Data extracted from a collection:
#####

(* ===== verification/KernelSpec.v ===== *)
(** * What the kernel promises its tasks

    [KSpec] is the kernel as its tasks see it: who runs, who is ready in which
    order, who waits for which endpoint, what each endpoint holds, and what each
    capability table grants. There are no slots, generations, contexts, raw
    pointers or guards. [spec_call] says what a call of the bridge does to it, and
    [spec_resume] what the rest of a call does when its task runs again.
    [kernel_refines_spec] shows that the bridge of [Sched.v] implements it. *)

From stdpp Require Import prelude.
From Stdlib Require Import Lia NArith.
From S2P Require Import Prelude FreeList Arena Objects Rights Capability.
From S2P Require Import CapTable CapTree CapShape CapProofs CapSpec Ipc IpcProofs.
From S2P Require Import HalCpu SchedQueue Sched SchedProofs QemuCpu Boot SchedSafety.

(** ** State *)

(** Tasks are their slots. *)
Record KSpec := mkKSpec {
  ks_running : N;
  ks_queue : list N;
  ks_waiter : EndpointHandle → option N;
  ks_ep : EndpointHandle → EndpointState;
  ks_caps : nat → caps;
  ks_live : EndpointHandle → Prop;
}.

Definition set_ep (σ : KSpec) (ep : EndpointHandle) (st : EndpointState) : KSpec :=
  mkKSpec (ks_running σ) (ks_queue σ) (ks_waiter σ)
    (λ ep', if decide (ep' = ep) then st else ks_ep σ ep') (ks_caps σ) (ks_live σ).
(* ===== verification/Types.v ===== *)
(** * The ranges the code relies on

    Integers are [N] in the model. [Typed] is the class of the types of the code: it
    says of every field what the code needs to be true of it. An integer the code
    computes with freely fits the width of its type. An integer that means
    something is in the range of what it means: a link of a table names one of its 64
    slots, a derivation depth is at most [MAX_DERIVATION_DEPTH], an object's handle
    indexes one of its arena's 16 slots, the ready queue's head is a position and
    its length at most its capacity, and no array changes its length. [keeps] is a typing
    judgement for computations, with a rule for each primitive of the monad, and
    every operation of the kernel has a type: on a well-typed state, with
    well-typed arguments, it leaves a well-typed state and returns a well-typed
    value. *)

From stdpp Require Import prelude.
From Stdlib Require Import Lia NArith.
From S2P Require Import Prelude FreeList Arena Objects Rights Capability.
From S2P Require Import CapTable CapSpec Ipc IpcProofs HalCpu SchedQueue Sched SchedProofs QemuCpu Boot SchedSafety.
From S2P Require Import KernelSpec System.

Class Typed (A : Type) := has_type : A → Prop.

Global Instance option_typed `{Typed A} : Typed (option A) := λ o, ∀ x, o = Some x → has_type x.
Global Instance list_typed `{Typed A} : Typed (list A) := Forall has_type.
Global Instance pair_typed `{Typed A, Typed B} : Typed (A * B) := λ p, has_type p.1 ∧ has_type p.2.
Global Instance unit_typed : Typed unit := λ _, True.

(** An optional index into an array of [n]. *)
Definition opt (n : N) (o : option N) : Prop := ∀ x, o = Some x → (x < n)%N.

(** The capacity of each of the three arenas, which is also that of the ready
    queue, the scheduler's arrays and the endpoint queues. *)
Definition OBJECTS : N := 16.

Lemma objects : TASK_ARENA_CAPACITY = OBJECTS ∧ ENDPOINT_ARENA_CAPACITY = OBJECTS ∧
  NOTIFICATION_ARENA_CAPACITY = OBJECTS.
Proof. done. Qed.

(** An array of [n] elements. *)
Definition sized {A} (n : N) (l : list A) : Prop := N.of_nat (length l) = n.

Lemma sized_aset {A} n (l : list A) i x : sized n l → sized n (aset l i x).
Proof. unfold sized. by rewrite length_aset. Qed.

Lemma sized_replicate {A} n (x : A) : sized n (replicate (N.to_nat n) x).
Proof. unfold sized. rewrite length_replicate. lia. Qed.

Lemma sized_aget {A} n (l : list A) i x : sized n l → aget l i = Some x → (i < n)%N.
Proof. intros <-. apply aget_Some_lt. Qed.

(** ** The types of the kernel *)

Global Instance SlotId_typed : Typed SlotId := λ id, (index id < OBJECTS)%N ∧ in_width 32 (generation id).
Global Instance TaskHandle_typed : Typed TaskHandle := λ h, has_type (task_slot h).
Global Instance EndpointHandle_typed : Typed EndpointHandle := λ h, has_type (endpoint_slot h).
Global Instance NotificationHandle_typed : Typed NotificationHandle := λ h, has_type (notification_slot h).
(** A handle that a table issues names a slot of it. (One that a task presents can be any pair of words.) *)
Global Instance CapHandle_typed : Typed CapHandle := λ h,
  (cap_index h < CAP_TABLE_CAPACITY)%N ∧ in_width 32 (cap_generation h).
Global Instance CapRights_typed : Typed CapRights := λ r, Rights.contains KNOWN_BITS r = true.
Global Instance CapObject_typed : Typed CapObject := λ o,
  match o with ObjTask h => has_type h | ObjEndpoint h => has_type h | ObjNotification h => has_type h end.
Global Instance Capability_typed : Typed Capability := λ c, has_type (rights c) ∧ has_type (object c).

Global Instance Task_typed : Typed Task := λ t, in_width 32 (task_id t).
Global Instance Endpoint_typed : Typed Endpoint := λ e, in_width 32 (endpoint_id e).
Global Instance Notification_typed : Typed Notification := λ n, in_width 64 (word n).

#####

TASK REQUIREMENTS
The answer must be every line of the data that contains the word "verification".

ANSWER SPACE
(* ===== verification/KernelSpec.v ===== *)
(* ===== verification/Types.v ===== *)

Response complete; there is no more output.